The gargantuan beast was too slow to pull up before it hit the uneven terrain of the foothills, stumbling and slamming into the rocky ground. The earth shook, and I clambered to my feet, clutching my little axe as though it might have any effect at all against that mountain of teeth and claws.
The dragon righted itself and turned back toward us. I had seen artistic constructions of massive carnivores in the museum, big impressive dinosaurs with jaws stretched wide in predatory growls. They did not come close to the reality of this beautiful, hideous beast. The dragon was a lustrous blue green, but caked in dirt and mottled in pale yellows around its face. It had wide, wet, almost bovine nostrils, and a snout lined with bumps and ridges that grew thicker and sharper as they climbed up and over its brow, continuing down its back, like an alligator. Atop its head was a pair of horns, which curved backward like a ram’s. Its scaly hide was stretched taut around its ribs.

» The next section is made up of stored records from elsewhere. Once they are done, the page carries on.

(* ===== verification/CatalogProps.v ===== *)
(** One pass of the reconciler brings a table to its desired schema: lemmas on
    what introspection sees of a catalogue and on each phase of the sorted
    operations, and the convergence theorem. *)
From S2P Require Import Prelude GoStrings GoText Json Condition Context Evaluate Metadata Schema SchemaDiff Catalog.

Open Scope string_scope.
Open Scope list_scope.

(** ** What introspection sees *)

Lemma fold_insert_rows {V W} (M : gmap string V) (f : string -> V -> W) n :
  fold_left (fun (m : gmap string W) e => <[e.1 := f e.1 e.2]> m) (map_to_list M) ∅ !! n = f n <$> M !! n.
Proof.
  pose proof (fold_put_if_lookup fst (fun _ => true) (fun e => f e.1 e.2) (map_to_list M) ∅ n) as Hf.
  unfold put_if in Hf. rewrite Hf by apply NoDup_fst_map_to_list. clear Hf.
  destruct (List.find _ _) as [[k v]|] eqn:E.
  - apply List.find_some in E as [Hin He%String.eqb_eq]. simpl in *. subst k.
    apply list_elem_of_In, elem_of_map_to_list in Hin. by rewrite Hin.
  - destruct (M !! n) as [v|] eqn:Em; [|done]. exfalso.
    apply elem_of_map_to_list, list_elem_of_In in Em. pose proof (List.find_none _ _ E _ Em) as Hn. simpl in Hn.
    by rewrite String.eqb_refl in Hn.
Qed.

Lemma pg_name_short n : (String.length n <= identifier_limit)%nat -> pg_name n = n.
Proof.
  unfold pg_name. generalize identifier_limit. intros k. revert k. induction n as [|a n IH]; intros [|k]; simpl; try done; [lia|].
  intros Hle. rewrite IH by lia. done.
Qed.

Section Convergence.
Context `{PgCatalog}.
Variable table : string.

Definition seen_column (t : PgTable) (name : string) (c : string * bool) : ColumnSpec :=
  let '(dataType, charLen, precision, scale) := pg_type_row (fst c) in
  mkColumn (pgTypeToShort dataType charLen precision scale) (snd c)
    (if is_framework name then mkOrigin OriginFramework "" false
     else mkOrigin OriginGenerated name
       (bool_decide (BackfillOpID table name ∈ pt_completed t)
        && has (pt_triggers t) (trigger_name (snd (split_table table)) name))).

The creature tilted its head and surveyed the three of us hungrily. Its stomach rumbled loudly, and it cringed, clenching its leathery eyelids shut. “I don’t think a pile of dry bones will be enough to satisfy that thing,” I said.
The creature’s eyes darted open, golden yellow orbs with jagged black slits for pupils. It took one purposeful step toward us, and then another. I tensed to run, panic flooding my veins. Across the hilltop, dust and fossils shifted with each thudding footstep. Among them I caught sight of another motion. In the dim light, atop the bones, a figure stood. Before I understood what I was seeing, the dig site erupted in a flash of brilliant whiteness. “Smile for the camera, handsome,” sang a familiar voice.
I blinked and the light was gone. The dragon shook its head and reeled on Nellie Fuller. She dropped the spent flash lamp and whipped the plate out of her camera, leaping aside as the dragon snapped its jaws. The camera and tripod splintered into scraps, and Nellie hit the ground in a hard roll. She was quick to recover, but the creature was quicker. In an instant it was looming over her again, those terrible teeth spreading wide.
“Peanut! No! Bad dragon!” Hudson’s voice faltered on the last syllable, but he made up for it with the loud blast of a rifle shot. The heavy round glanced off the dragon’s snout, and the creature furrowed its scaly brow.
“You named it?” Jackaby yelled.
“Told ya I was gonna,” grunted Hank, and another shot rang out.
The second round caught the dragon squarely in the center of its neck, just under its chin. Neither blow pierced the scaly hide, but they were enough to draw the creature’s attention from the reporter. Nellie scrambled across the hill and into the long trench that Lamb’s men had dug around the site. The dragon narrowed a pair of angry golden eyes on the trapper.
Hudson tossed the rifle aside and plucked up his shotgun. He shoved himself up to standing and swayed immediately. The dragon’s jaws spread wide, and the trapper let loose a barrel of buckshot into the soft pink of its throat. The creature bellowed in alarm and whipped its thick head back and forth, staggering away a few paces and pawing at its face with its wings. Hudson collapsed to his knees. The shotgun clattered to the dirt as he caught himself with his one good hand.
The dragon rose to its full height, rearing up with its wings spread wide. They shrouded half the sky in a blanket of dark emerald. The dragon’s pupils were razor slits, and its nostrils chuffed angrily. It puffed out its chest, and it began to make a guttural grunting noise.
“Fire!” Jackaby yelled. “Fire! Get down—now!”
He wrenched me off my feet, and the world spun for a moment as the two of us tumbled into Lamb’s trench. My axe bounced out of my hands, and the cold earth and smell of loose soil filled my senses for several seconds as Jackaby pressed me into the dirt. From above us came a rumbling, belching noise, and then a muffled hacking cough. Jackaby’s hold on my back lightened as he rose to peer over the edge of the deep furrow. I slid up tentatively to join him.